I’ve got a 1000 more questions and a 1000 more theories.
But I believe in work, where I should go now.
And people wonder why I’m an agnostic?
it is currently much later, and i am at work. i was reading my mail when on the listserv ChainGang a few ‘friends’ brought up that the link i had to random house was broken, and the spelling was wrong. i automatically fixed the error, and reported that. my friend Will thought it would be ‘cute’ to correct my grammar. i more or less told him what i generally tell everyone: ‘kiss my ass!’.
on the serious side, i was annoyed at how often i do misspell things, and often it is because i type so fast and because i really can’t spell. in the creation of this web site, justin proofed read it before i put it up and noticed that i didn’t spell check and had tons of errors. i jokingly told him that he could be my editor and check everything for me later on.
but it still plagued me about the misspelling issue. to me, when i go to a website, that is to look somewhat professional, and i see spelling mistakes, it irks me. okay, it irks me whenever i go to a site, period, and it’s badly spelled. but my take on this, and i know I’m right, is that i consciously try to spell things properly. but i really didn’t want to deal with the asinine emails from people about such and such being misspelled.
then there was light, and i found spell checker dot com and all was good again.
thanks to the makers of editpad, who linked spell checker dot com off of their web site, i found a place where i can user a cool macro with editpad, and i can write kick ass web pages and do spell check at the same time. rad!
my life is complete.

the maytag repair man

at one point or another, i think we have all seen those television commercials where the maytag repair man is lonely, because maytags products never need repair.
when Cathleen and i moved into our new place on may 15th, her stacked washer/dryer set was left at our friend rob’s until we could get a dolly and cart it on over. at the time, it was too big to fit into the ryder truck along with all of our crap, so for roughly two months we’ve been carting our laundry to the laundry mat. which, in and of itself wasn’t a bad thing; as justin and i would play chess while watching our laundry go from being dingy to making it snuggle fresh.

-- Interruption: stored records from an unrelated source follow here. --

(* ===== verification/Bcache.v ===== *)
(** * The block cache of ext4

    Models [fs/ext4/lwext4/ext4_bcache.c] with [include/fs/ext4/lwext4/ext4_bcache.h], and the
    functions of [ext4_blockdev.c] that use the cache.  A buffer is an object at its address,
    its data part of it; the red-black trees of [misc/tree.h] are the sequences of their nodes
    from left to right, the dirty list is the sequence of its nodes.  The cache runs over any
    driver of [ExtDev]; the callback [end_write] belongs to the journal and is a parameter. *)

From S2P Require Export ExtDev.

(** ** Data ([ext4_bcache.h]) *)

Definition BC_UPTODATE : Z := 0.
Definition BC_DIRTY : Z := 1.
Definition BC_FLUSH : Z := 2.
Definition BC_TMP : Z := 3.

Record ext4_buf := Buf {
  b_flags : Z;
  b_lba : Z;
  b_data : list Z;
  b_lru_id : Z;
  b_refctr : Z;
  b_on_dirty_list : bool;
  b_end_write : Z;
  b_end_write_arg : Z
}.

(** [struct ext4_block]; [data] is known by the buffer it belongs to. *)
Record ext4_block := Block { lb_id : Z; blk_buf : Z; blk_data : Z }.
Definition EXT4_BLOCK_ZERO : ext4_block := Block 0 0 0.

Record ext4_bcache := Bcache {
  bc_cnt : Z;
  itemsize : Z;
  lru_ctr : Z;
  ref_blocks : Z;
  max_ref_blocks : Z;
  dont_shake : bool;
  lba_root : list Z;
  lru_root : list Z;
  dirty_list : list Z
}.

(** The cache of a device, the buffers by address, and what [kalloc] will answer to the two
    requests for a new buffer: the contents of the data block, and the address of the buffer,
    0 when there is no memory. *)
Record cstate (D : Type) := CState {
  c_dev : edev D;
  c_bc : ext4_bcache;
  c_bufs : gmap Z ext4_buf;
  c_fresh : list (option (list Z) * Z)
}.
Arguments CState {D} _ _ _ _.
Arguments c_dev {D} _.
Arguments c_bc {D} _.
Arguments c_bufs {D} _.
Arguments c_fresh {D} _.

Definition set_flags (v : Z) (b : ext4_buf) : ext4_buf :=
  Buf v (b_lba b) (b_data b) (b_lru_id b) (b_refctr b) (b_on_dirty_list b) (b_end_write b) (b_end_write_arg b).
Definition set_data (v : list Z) (b : ext4_buf) : ext4_buf :=
  Buf (b_flags b) (b_lba b) v (b_lru_id b) (b_refctr b) (b_on_dirty_list b) (b_end_write b) (b_end_write_arg b).
Definition set_lru_id (v : Z) (b : ext4_buf) : ext4_buf :=
  Buf (b_flags b) (b_lba b) (b_data b) v (b_refctr b) (b_on_dirty_list b) (b_end_write b) (b_end_write_arg b).
Definition set_buf_refctr (v : Z) (b : ext4_buf) : ext4_buf :=
  Buf (b_flags b) (b_lba b) (b_data b) (b_lru_id b) v (b_on_dirty_list b) (b_end_write b) (b_end_write_arg b).
Definition set_on_dirty (v : bool) (b : ext4_buf) : ext4_buf :=
  Buf (b_flags b) (b_lba b) (b_data b) (b_lru_id b) (b_refctr b) v (b_end_write b) (b_end_write_arg b).
Definition clear_end_write (b : ext4_buf) : ext4_buf :=
  Buf (b_flags b) (b_lba b) (b_data b) (b_lru_id b) (b_refctr b) (b_on_dirty_list b) 0 0.

Definition ext4_bcache_set_flag (f : Z) (b : ext4_buf) : ext4_buf :=
  set_flags (Z.lor (b_flags b) (Z.shiftl 1 f)) b.
Definition ext4_bcache_clear_flag (f : Z) (b : ext4_buf) : ext4_buf :=
  set_flags (Z.land (b_flags b) (Z.lnot (Z.shiftl 1 f))) b.
Definition ext4_bcache_test_flag (b : ext4_buf) (f : Z) : bool :=
  ctrue (Z.shiftr (Z.land (b_flags b) (Z.shiftl 1 f)) f).
Definition ext4_bcache_set_dirty (b : ext4_buf) : ext4_buf :=
  ext4_bcache_set_flag BC_DIRTY (ext4_bcache_set_flag BC_UPTODATE b).
Definition ext4_bcache_clear_dirty (b : ext4_buf) : ext4_buf :=
  ext4_bcache_clear_flag BC_DIRTY (ext4_bcache_clear_flag BC_UPTODATE b).
Definition ext4_bcache_inc_ref (b : ext4_buf) : ext4_buf := set_buf_refctr (u32 (b_refctr b + 1)) b.
Definition ext4_bcache_dec_ref (b : ext4_buf) : ext4_buf := set_buf_refctr (u32 (b_refctr b - 1)) b.

Definition set_lru_ctr (v : Z) (c : ext4_bcache) : ext4_bcache :=
  Bcache (bc_cnt c) (itemsize c) v (ref_blocks c) (max_ref_blocks c) (dont_shake c)
    (lba_root c) (lru_root c) (dirty_list c).
Definition set_ref_blocks (v : Z) (c : ext4_bcache) : ext4_bcache :=
  Bcache (bc_cnt c) (itemsize c) (lru_ctr c) v (max_ref_blocks c) (dont_shake c)
    (lba_root c) (lru_root c) (dirty_list c).
Definition set_max_ref_blocks (v : Z) (c : ext4_bcache) : ext4_bcache :=
  Bcache (bc_cnt c) (itemsize c) (lru_ctr c) (ref_blocks c) v (dont_shake c)
    (lba_root c) (lru_root c) (dirty_list c).
Definition set_dont_shake (v : bool) (c : ext4_bcache) : ext4_bcache :=
  Bcache (bc_cnt c) (itemsize c) (lru_ctr c) (ref_blocks c) (max_ref_blocks c) v
    (lba_root c) (lru_root c) (dirty_list c).
Definition set_lba_root (v : list Z) (c : ext4_bcache) : ext4_bcache :=
  Bcache (bc_cnt c) (itemsize c) (lru_ctr c) (ref_blocks c) (max_ref_blocks c) (dont_shake c)
    v (lru_root c) (dirty_list c).
Definition set_lru_root (v : list Z) (c : ext4_bcache) : ext4_bcache :=
  Bcache (bc_cnt c) (itemsize c) (lru_ctr c) (ref_blocks c) (max_ref_blocks c) (dont_shake c)
    (lba_root c) v (dirty_list c).
Definition set_dirty_list (v : list Z) (c : ext4_bcache) : ext4_bcache :=
  Bcache (bc_cnt c) (itemsize c) (lru_ctr c) (ref_blocks c) (max_ref_blocks c) (dont_shake c)
    (lba_root c) (lru_root c) v.

(** ** Trees and lists of buffers *)

(** [RB_INSERT] puts a node at its place by the key, unless there is one with the same key. *)
Fixpoint rb_insert (key : Z → option Z) (x : Z) (l : list Z) : option (list Z) :=
  match l with
  | [] => Some [x]
  | y :: l' =>
      kx ← key x; ky ← key y;
      if kx <? ky then Some (x :: l)
      else if kx =? ky then Some l
      else l' ← rb_insert key x l'; Some (y :: l')
  end.
(** [RB_FIND]. *)
Fixpoint rb_find (key : Z → option Z) (k : Z) (l : list Z) : option (option Z) :=
  match l with
  | [] => Some None
  | y :: l => ky ← key y; if ky =? k then Some (Some y) else rb_find key k l
  end.
(** [RB_REMOVE] and [SLIST_REMOVE] follow the links of the node or run into it; a node that is
    not in the structure is a wild access. *)
Definition unlink (x : Z) (l : list Z) : option (list Z) :=
  if decide (x ∈ l) then Some (filter (λ y, y ≠ x) l) else None.

(** [end_write] of the journal: the callback, the buffer, the result and the argument. *)
Class EndWrite (D : Type) := call_end_write : Z → Z → Z → Z → M (cstate D) unit.

Section bcache.
Context {D : Type} `{BlockIface D} `{EndWrite D}.

Definition on_dev {A} (m : M (edev D) A) : M (cstate D) A := λ s,
  match m (c_dev s) with
  | Ret (a, d) => Ret (a, CState d (c_bc s) (c_bufs s) (c_fresh s))
  | Panic => Panic
  | Fault => Fault
  | Spin => Spin
  end.
Definition load_buf (a : Z) : M (cstate D) ext4_buf := mtry (λ s, c_bufs s !! a).
Definition upd_buf (a : Z) (f : ext4_buf → ext4_buf) : M (cstate D) unit :=
  b ← load_buf a; modify (λ s, CState (c_dev s) (c_bc s) (<[a := f b]> (c_bufs s)) (c_fresh s)).
Definition get_bc : M (cstate D) ext4_bcache := gets c_bc.
Definition upd_bc (f : ext4_bcache → ext4_bcache) : M (cstate D) unit :=
  modify (λ s, CState (c_dev s) (f (c_bc s)) (c_bufs s) (c_fresh s)).

Definition key_lba (bufs : gmap Z ext4_buf) (a : Z) : option Z := b_lba <$> bufs !! a.
Definition key_lru (bufs : gmap Z ext4_buf) (a : Z) : option Z := b_lru_id <$> bufs !! a.

Definition lba_insert (a : Z) : M (cstate D) unit :=
  l ← mtry (λ s, rb_insert (key_lba (c_bufs s)) a (lba_root (c_bc s))); upd_bc (set_lba_root l).
Definition lba_remove (a : Z) : M (cstate D) unit :=
  l ← mtry (λ s, unlink a (lba_root (c_bc s))); upd_bc (set_lba_root l).
Definition lru_insert (a : Z) : M (cstate D) unit :=
  l ← mtry (λ s, rb_insert (key_lru (c_bufs s)) a (lru_root (c_bc s))); upd_bc (set_lru_root l).
Definition lru_remove (a : Z) : M (cstate D) unit :=
  l ← mtry (λ s, unlink a (lru_root (c_bc s))); upd_bc (set_lru_root l).

Definition ext4_bcache_insert_dirty_node (a : Z) : M (cstate D) unit :=
  b ← load_buf a;
  mwhen (negb (b_on_dirty_list b))
    (upd_bc (λ c, set_dirty_list (a :: dirty_list c) c);; upd_buf a (set_on_dirty true)).
Definition ext4_bcache_remove_dirty_node (a : Z) : M (cstate D) unit :=
  b ← load_buf a;
  mwhen (b_on_dirty_list b)
    (l ← mtry (λ s, unlink a (dirty_list (c_bc s)));
     upd_bc (set_dirty_list l);; upd_buf a (set_on_dirty false)).

(** ** Writing a buffer back ([ext4_blockdev.c]) *)

Definition ended (a r : Z) : M (cstate D) unit :=
  b ← load_buf a;
  mwhen (ctrue (b_end_write b))
    (upd_bc (set_dont_shake true);;
     call_end_write (b_end_write b) a r (b_end_write_arg b);;
     upd_bc (set_dont_shake false)).

Definition ext4_block_flush_buf (a : Z) : M (cstate D) Z :=
  b ← load_buf a;
  if ext4_bcache_test_flag b BC_DIRTY && ext4_bcache_test_flag b BC_UPTODATE then
    r ← on_dev (ext4_blocks_set_direct (b_data b) (b_lba b) 1);
    if ctrue r then ended a r;; mret r
    else
      ext4_bcache_remove_dirty_node a;;
      upd_buf a (ext4_bcache_clear_flag BC_DIRTY);;
      ended a r;;
      mret EOK
  else mret EOK.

justin would always kick my ass in chess.
when rob finally brought the machine over, the washer worked but the dryer had a broken belt. Cathleen kept calling circuit city to drag their asses over to fix the damn thing. the repair man finally showed up this morning, and i answered the door in my big blue terrycloth robe, looking like something the cat dragged in. while he was fixing the dryer, i had changed into my sexy sweat pants and a tshirt i had gotten for work advertising the ultimate connection, a bbs that my boss owns for on-line sex. heh.
i bid the repair man farewell and went about cleaning up kitty litter, sweeping the floors and picking up dirty laundry to throw in the washer. i turn the cycle onto permanent press and set it for cold/cold and walk away.
then silence.
i walk back into the laundry room to smell, to me, brunt rubber. the repair man had disconnected the washer when fixing the dryer.

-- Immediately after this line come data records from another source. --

Lemma massert_run {S} (z : Z) (s : S) : z ≠ 0 → massert (ctrue z) s = Ret (tt, s).
Proof. intros Hz. unfold massert, ctrue. by rewrite (proj2 (Z.eqb_neq _ _) Hz). Qed.

Definition released s s' a x : Prop :=
  (∀ y, y ≠ a → c_bufs s' !! y = c_bufs s !! y) ∧ c_fresh s' = c_fresh s ∧
  (b_refctr x ≠ 1 → c_bufs s' !! a = Some (set_buf_refctr (b_refctr x - 1) x)) ∧
  (b_refctr x = 1 → uptodate x = false → c_bufs s' !! a = None) ∧
  (b_refctr x = 1 → uptodate x = true → ∃ x', c_bufs s' !! a = Some x' ∧ holds_same x x' 0).

Lemma release_last s a x bk :
  cache_inv s → c_bufs s !! a = Some x → b_refctr x = 1 → lb_id bk ≠ 0 → blk_buf bk = a →
  ∃ s', ext4_bcache_free bk s = Ret ((EOK, Block 0 a 0), s') ∧ keeps s s' ∧ released s s' a x.
Proof.
  intros Hi Ha Hr Hb0 <-. set (a := blk_buf bk) in *. pose proof (ci_bufs s Hi a x Ha) as Hok.
  destruct (unhold_run s a x Hi Ha Hr) as (l & E1 & K1). cbv zeta in E1, K1.
  set (x1 := set_buf_refctr 0 x) in *. set (s1 := put_buf a x1 s) in *.
  set (s2 := with_bc (set_lru_root l) s1) in *.
  assert (b_on_dirty_list x = false) as Hd.
  { destruct (b_on_dirty_list x) eqn:E; [|done]. destruct (bo_listed _ _ _ Hok E). lia. }
  assert (c_bufs s2 !! a = Some x1) as Ha2 by apply lookup_put_buf.
  destruct (settle_run s2 a x1) as (s3 & x3 & E3 & K3 & Eb & (F1 & F2 & F3 & F4) & Ht & Hdu & Hf);
    [apply K1|done..|].
  change (uptodate x1) with (uptodate x) in F3.
  assert (c_bufs s3 !! a = Some x3) as Ha3 by (rewrite Eb; apply lookup_insert_eq).
  assert (∀ y, y ≠ a → c_bufs s3 !! y = c_bufs s !! y) as Hy.
  { intros y Hne. rewrite Eb, lookup_insert_ne by done. cbn. by rewrite lookup_insert_ne. }
  unfold ext4_bcache_free. fold a.
  rewrite (mbind_Ret _ _ s tt s) by (by apply massert_run).
  rewrite (mbind_Ret _ _ s tt s) by (apply massert_run, Hok).
  rewrite (mbind_Ret _ _ _ _ _ (load_buf_run s a x Ha)), (mbind_Ret _ _ s tt s) by (by rewrite Hr).
  rewrite (mbind_Ret _ _ s tt s1).
  2: { rewrite (upd_buf_run s a x) by done. unfold ext4_bcache_dec_ref. by rewrite Hr. }
  rewrite (mbind_Ret _ _ _ _ _ (load_buf_run s1 a x1 (lookup_put_buf _ _ _))).
  cbn [x1 set_buf_refctr b_refctr ctrue Z.eqb negb mwhen]. fold x1.
  destruct (uptodate x) eqn:Eu.
  - erewrite (mbind_Ret _ _ s1 tt s3).
    { exists s3. split; [done|]. split; [by eapply keeps_trans|]. split_and!; try done; [congruence|].
      intros _ _. exists x3. unfold holds_same. split_and!; try done; congruence. }
    mstep E1. mstep E3. rewrite (mbind_Ret _ _ _ _ _ (load_buf_run s3 a x3 Ha3)), !test_flag_eq by done.
    fold (uptodate x3) (tmp x3). by rewrite F3, Ht.
  - assert (dirty x3 = false) as Hd3.
    { destruct (dirty x3) eqn:E; [|done]. apply (bo_dirty _ _ _ (ci_bufs s3 (proj1 K3) a x3 Ha3)) in E.
      by rewrite F3 in E. }
    destruct (drop_buf_run s3 a x3 (proj1 K3) Ha3) as (E4 & I4 & G4 & R4).
    erewrite (mbind_Ret _ _ s1 tt (dropped a s3)).
    { exists (dropped a s3). split; [done|]. split.
      { eapply keeps_trans; [done|]. eapply keeps_trans; [done|]. split_and!; [done|by apply R4|done]. }
      split_and!; try done; [| |congruence].
      - intros y Hne. cbn. by rewrite lookup_delete_ne, Hy.
      - intros _ _. cbn. apply lookup_delete_eq. }
    mstep E1. mstep E3. rewrite (mbind_Ret _ _ _ _ _ (load_buf_run s3 a x3 Ha3)), !test_flag_eq by done.
    fold (uptodate x3) (tmp x3). by rewrite F3.
Qed.

Lemma release_one s a x bk :
  cache_inv s → c_bufs s !! a = Some x → 1 < b_refctr x → lb_id bk ≠ 0 → blk_buf bk = a →
  ∃ s', ext4_bcache_free bk s = Ret ((EOK, Block 0 a 0), s') ∧ keeps s s' ∧ released s s' a x.
Proof.
  intros Hi Ha Hr Hb0 <-. set (a := blk_buf bk) in *. pose proof (ci_bufs s Hi a x Ha) as Hok.
  pose proof (bo_ref _ _ _ Hok) as Href. pose proof (ge_ctr _ (ci_geom s Hi)) as Hctr.
  set (s' := put_buf a (set_buf_refctr (b_refctr x - 1) x) s). exists s'. split_and!.
  - unfold ext4_bcache_free. fold a.
    rewrite (mbind_Ret _ _ s tt s) by (by apply massert_run).
    rewrite (mbind_Ret _ _ s tt s) by (apply massert_run, Hok).
    rewrite (mbind_Ret _ _ _ _ _ (load_buf_run s a x Ha)), (mbind_Ret _ _ s tt s) by (apply massert_run; lia).
    rewrite (mbind_Ret _ _ s tt s').
    2: { rewrite (upd_buf_run s a x) by done. unfold ext4_bcache_dec_ref. by rewrite u32_small by lia. }
    rewrite (mbind_Ret _ _ _ _ _ (load_buf_run s' a _ (lookup_put_buf _ _ _))).
    rewrite (mbind_Ret _ _ s' tt s'); [done|]. cbn [set_buf_refctr b_refctr]. unfold ctrue.
    by rewrite (proj2 (Z.eqb_neq _ _)) by lia.
  - subst s'. apply (inv_same_block s _ a x (set_buf_refctr (b_refctr x - 1) x)); try done; cbn; try lia.
    + rewrite (proj1 (ci_lru s Hi)). split; [intros (y & Hy & ?); simplify_eq; lia|lia].
    + apply (key_lru_put s a x); try done. apply (ci_lru s Hi).
    + apply (ci_list s Hi).
    + apply Hok.
    + apply Hok.
    + intros Hd. destruct (bo_listed _ _ _ Hok Hd). lia.
  - split_and!; try done; [|intros _; apply lookup_put_buf|lia|lia].
    intros y Hy. cbn. by rewrite lookup_insert_ne.
Qed.

Lemma free_run s a x bk :
  cache_inv s → c_bufs s !! a = Some x → b_refctr x ≠ 0 → lb_id bk ≠ 0 → blk_buf bk = a →
  ∃ s', ext4_bcache_free bk s = Ret ((EOK, Block 0 a 0), s') ∧ keeps s s' ∧ released s s' a x.
Proof.
  intros Hi Ha Hr Hb Hba. pose proof (bo_ref _ _ _ (ci_bufs s Hi a x Ha)).
  destruct (decide (b_refctr x = 1)); [by apply release_last|apply release_one; try done; lia].
Qed.

(** ** Getting a block *)

(** What [kalloc] will answer next is nothing of the cache. *)
Lemma keeps_fresh s fr : cache_inv s → keeps s (CState (c_dev s) (c_bc s) (c_bufs s) fr).
Proof.
  intros Hi. destruct (keeps_refl s Hi) as (_ & _ & [L C N]). split_and!; [|done|done].
  destruct Hi as [[] Hb ? ? ? ? ?]. split; try done. intros a b Ha. by destruct (Hb a b Ha).
Qed.

(** Buffers in use stay where they are, with what they hold, and the one at [a] has [more a]
    holders more. *)
Definition pinned (more : Z → Z) s s' : Prop :=
  ∀ a x, c_bufs s !! a = Some x → b_refctr x ≠ 0 →
    ∃ x', c_bufs s' !! a = Some x' ∧ b_lba x' = b_lba x ∧ b_refctr x' = b_refctr x + more a ∧
      (uptodate x = true → uptodate x' = true ∧ b_data x' = b_data x).
Definition none_more (_ : Z) : Z := 0.
Definition one_more (a y : Z) : Z := if decide (y = a) then 1 else 0.
(** One holder more for the buffer of a block that was got, and none for an error. *)
Definition got_more (r : Z) (bk : ext4_block) : Z → Z :=
  if decide (r = EOK) then one_more (blk_buf bk) else none_more.

Lemma pinned_refl s : pinned none_more s s.
Proof. intros a x Ha Hr. exists x. split_and!; try done. unfold none_more. lia. Qed.
Lemma pinned_ext m m' s s' : (∀ a, m a = m' a) → pinned m s s' → pinned m' s s'.
Proof. intros E H a x Ha Hr. rewrite <- E. by apply H. Qed.
Lemma pinned_trans m1 m2 s1 s2 s3 :
  cache_inv s1 → (∀ a, 0 ≤ m1 a) → pinned m1 s1 s2 → pinned m2 s2 s3 →
  pinned (λ a, m1 a + m2 a) s1 s3.
Proof.
  intros Hi Hm H1 H2 a x Ha Hr. pose proof (bo_ref _ _ _ (ci_bufs s1 Hi a x Ha)).
  destruct (H1 a x Ha Hr) as (y & Hy & E1 & R1 & U1). specialize (Hm a).
  destruct (H2 a y Hy) as (z & Hz & E2 & R2 & U2); [lia|].
  exists z. split_and!; [done|congruence|lia|]. intros Hu. destruct (U1 Hu) as [Hu1 D1].
  destruct (U2 Hu1) as [Hu2 D2]. split; [done|congruence].
Qed.
Lemma pinned_before m s1 s2 s3 :
  cache_inv s1 → pinned none_more s1 s2 → pinned m s2 s3 → pinned m s1 s3.
Proof. intros Hi H1 H2. exact (pinned_trans none_more m _ _ _ Hi (λ _, Z.le_refl 0) H1 H2). Qed.
Lemma pinned_after m s1 s2 s3 :
  cache_inv s1 → (∀ a, 0 ≤ m a) → pinned m s1 s2 → pinned none_more s2 s3 → pinned m s1 s3.
Proof.
  intros Hi Hm H1 H2. eapply pinned_ext; [|exact (pinned_trans m none_more _ _ _ Hi Hm H1 H2)].
  intros a. cbn. unfold none_more. lia.
Qed.
Lemma got_more_nonneg r bk a : 0 ≤ got_more r bk a.
Proof. unfold got_more, one_more, none_more. repeat case_decide; lia. Qed.
Lemma quiet_pinned s s' : quiet s s' → pinned none_more s s'.
Proof.
  intros Hq a x Ha Hr. exists x. unfold none_more.
  split_and!; [by apply (qu_held _ _ Hq)|done|lia|done].
Qed.

(** A buffer put in place of one with the same block and data. *)
Lemma put_pinned m s s' a b b' :
  c_bufs s !! a = Some b → c_bufs s' = <[a := b']> (c_bufs s) → b_lba b' = b_lba b →
  b_refctr b' = b_refctr b + m a → (∀ y, y ≠ a → m y = 0) →
  (uptodate b = true → uptodate b' = true ∧ b_data b' = b_data b) →
  pinned m s s'.
Proof.
  intros Ha Eb El Hr Hm Hu x y Hx Hy. rewrite Eb. destruct (decide (x = a)) as [->|Hne].
  - simplify_eq. exists b'. by rewrite lookup_insert_eq.
  - exists y. rewrite lookup_insert_ne by done. split_and!; try done. rewrite Hm by done. lia.
Qed.
Lemma one_more_at a : one_more a a = 1.
Proof. unfold one_more. by rewrite decide_True. Qed.
Lemma one_more_ne a y : y ≠ a → one_more a y = 0.
Proof. intros. unfold one_more. by rewrite decide_False. Qed.

(** What the first half of a get has done, with the buffer it answers. *)
Definition got_buffer s s' (lba : Z) (bk : ext4_block) : Prop :=
  lb_id bk = lba ∧ blk_data bk = blk_buf bk ∧
  ∃ x, c_bufs s' !! blk_buf bk = Some x ∧ b_lba x = lba ∧ 0 < b_refctr x ∧
    (∀ x0, c_bufs s !! blk_buf bk = Some x0 → b_refctr x0 ≠ 0 → b_refctr x = b_refctr x0 + 1) ∧
    ((∀ x0, c_bufs s !! blk_buf bk = Some x0 → b_refctr x0 = 0) → b_refctr x = 1).

Lemma alloc_run s bk :
  cache_inv s → room s → alloc_sound s → 0 ≤ lb_id bk < blocks s →
  ∃ r bk' new s', ext4_bcache_alloc bk s = Ret ((r, bk', new), s') ∧ keeps s s' ∧
    pinned (got_more r bk') s s' ∧
    (r = EOK ∨ r = ENOMEM) ∧ (r = EOK → got_buffer s s' (lb_id bk) bk') ∧
    (r ≠ EOK → c_bufs s' = c_bufs s).
Proof.
  intros Hi Hroom Hal Hlba. set (lba := lb_id bk).
  destruct (lookup_run s lba Hi) as [(a & x & El & Ha0 & Ha & Elba)|[El Hn]].
  - assert (∀ a' bk' s1, ext4_bcache_find_get bk lba s = Ret ((a', bk'), s1) → a' ≠ 0 →
      ext4_bcache_alloc bk s = Ret ((EOK, bk', false), s1)) as Hfound.
    { intros a' bk' s1 E Ha'. unfold ext4_bcache_alloc. fold lba. mstep E. unfold ctrue.
      by rewrite (proj2 (Z.eqb_neq _ _) Ha'). }
    destruct (decide (b_refctr x = 0)) as [Hr|Hr].
    + pose proof (take_run s a x bk lba Hi Hroom Ha Hr El) as E.
      exists EOK, (Block lba a a), false, (take s a x). split_and!; [by eapply Hfound|by apply take_spec| |by left| |done].
      * change (got_more EOK (Block lba a a)) with (one_more a).
        eapply (put_pinned _ s _ a x); try done; [|apply one_more_ne].
        cbn -[one_more]. rewrite Hr, one_more_at. by vm_compute.
      * intros _. split_and!; try done. exists (taken (lru_ctr (c_bc s) + 1) x). cbn. rewrite lookup_insert_eq, Hr.
        split_and!; try done. intros x0 Hx0 Hr0. congruence.
    + destruct (share_run s a x bk lba Hi Hroom Ha Hr El) as (E & K).
      exists EOK, (Block lba a a), false, (put_buf a (ext4_bcache_inc_ref x) s).
      pose proof (bo_ref _ _ _ (ci_bufs s Hi a x Ha)) as Href. destruct Hroom as [_ Hroom]. specialize (Hroom a x Ha).
      split_and!; [by eapply Hfound|done| |by left| |done].
      * change (got_more EOK (Block lba a a)) with (one_more a).
        eapply (put_pinned _ s _ a x); try done; [|apply one_more_ne].
        cbn -[one_more]. rewrite u32_small by lia. by rewrite one_more_at.
      * intros _. split_and!; try done. exists (ext4_bcache_inc_ref x). cbn. rewrite lookup_insert_eq, u32_small by lia.
        split_and!; try done; [lia|intros; by simplify_eq|]. intros H. by specialize (H x Ha).
  - assert (∀ s1, ext4_buf_alloc lba s = Ret (0, s1) → ext4_bcache_alloc bk s = Ret ((ENOMEM, bk, false), s1)) as Hno.
    { intros s1 E. unfold ext4_bcache_alloc, ext4_bcache_find_get. fold lba.
      rewrite (mbind_Ret _ _ s (0, bk) s) by (by rewrite (mbind_Ret _ _ _ _ _ El)).
      cbn [ctrue Z.eqb negb]. fold lba. by mstep E. }
    destruct (c_fresh s) as [|[d a] fr] eqn:Ef.
    { exists ENOMEM, bk, false, s. split_and!; [apply Hno; unfold ext4_buf_alloc; by rewrite Ef|by apply keeps_refl|
        apply pinned_refl|by right|done|done]. }
    set (s1 := CState (c_dev s) (c_bc s) (c_bufs s) fr).
    destruct (decide (d = None ∨ a = 0)) as [Hnone|Hsome].
    { exists ENOMEM, bk, false, s1. split_and!; [|by apply keeps_fresh|exact (pinned_refl s)|by right|done|done].
      apply Hno. unfold ext4_buf_alloc. rewrite Ef. destruct Hnone as [->| ->]; [done|]. by destruct d. }
    destruct d as [d|]; [|naive_solver]. assert (a ≠ 0) as Ha0 by naive_solver.
    destruct (alloc_new_run s bk a d fr Hi Hroom Hal Ef Ha0 Hlba El Hn) as (l & E & K). cbv zeta in E, K.
    exists EOK, (Block lba a a), true, (added s a lba d l fr). split_and!; [done|done| |by left| |done].
    + change (got_more EOK (Block lba a a)) with (one_more a).
      intros y x Hy Hr. assert (y ≠ a) as Hya by (intros ->; destruct (Hal _ _ _ Ef); congruence).
      exists x. cbn. rewrite lookup_insert_ne, one_more_ne by done. split_and!; try done. lia.
    + intros _. split_and!; try done. eexists. cbn. rewrite lookup_insert_eq. split_and!; try done.
      intros x0 Hx0. destruct (Hal _ _ _ Ef). congruence.
Qed.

mayhap i am the only one who sees the humor in this, but again, that is all that is important.
I called circuit city and they sent him back. i tested out the washer/dryer before he left and now I’m spinning cycles with the best of them.
tonight we are having another bbq at our place. i had “depromoted” myself at work in order to get weekends off, and thus to celebrate that and just living in general, we invited the crew over for a bbq. i am so damned tired of hot dogs and hamburgers that i decided to wait till people get here to get an idea of what people would want to eat. I’m thinking shish ka-bobs and something else to go with it.
i open my fridge this morning to pour a glass of pineapple juice and basically clean out the damn thing. i see a frozen lump sitting on one of the shelves, and when i flip it over, i see it’s hot dogs.
the buns are sitting right next to it, slowly dethawing.
I have had this infatuation with pineapple juice for the last few months now. i don’t know what it is about it, but it is almost like i am pregnant (fat chance) and i am craving certain items.
every time we go grocery shopping, i always try and get a few cans of frozen pineapple juice so that i can have it willing and ready to go. the amazing thing I’ve found is that it is no problem finding the can juice, but frozen? it seems that in the ghetto area i live in doesn’t carry pineapple juice. to me it’s appalling. you can get a 1000 and one other flavors of juice, but pineapple? one store we went to, which is a large supermarket in the area, had a 100 flavors of juice by big names like minute maid and dole, but no pineapple juice. i found a can of something called ‘pineapple and starfish’ juice, which, when we opened and drank tasted like water. ick.
we are big juice fanatics in our household. justin drinks about a gallon a day to himself, not including his desires for grape slurpees and sprite. Cathleen buys snapple in cases and always has orange juice ready to go. i have my pineapple juice, which I’m thinking will taste might good with vodka.
lately I’ve been lamenting about the fact that i haven’t been to a bar in ages. i miss that. i miss getting all dolled up and going dancing and drinking and basically having a good time. it is hard, to me, to plan activities since justin is not yet 21. i don’t want to leave him out, but, he knows I’m more of a social creature then he is, and he keeps pushing me to just go.
he accepts that fact, but somehow i can’t. he’s happy just sitting and reading or playing basketball or working on something on the computer; whilst i want to go out and about and raise hell. he says he doesn’t mind.
it’s a healthy relationship.
oh, for the days of dysfunction.
justin and i have been close friends for about eight months now, and he’s been living with me for about a month. during that time, we have not once gotten into an argument. not even a disagreement. we agree on everything. okay, once at home depot when i tried explaining what i wanted to do to that damn fig tree in our backyard he pissed me off, but he was more amused then anything at my inability to articulate what i wanted.
I’m obsessing about the fact that i can’t have a dysfunctional relationship.
I’ve also been lamenting about the fact that i want to be a lush. my family has a long history of alcoholism; dad, grandad on both sides, basically relatives up the ass have drinking or drug problems. i feel damn straight because i don’t like having a beer occasionally anymore nor do i like getting high on some artificial stimulant. i have my moments where, like at our housewarming, i will just let go and drink into a stupor, but those times are so infrequent that it positively annoys me.
i want to be a drunk. at least then my problems will be real.
tonight I’m going to get a pint or a fifth of vodka, do a few shots and let go. maybe i should also take a shower. i have to be the perfect hostess in a few hours and i shouldn’t look like a goodwill reject.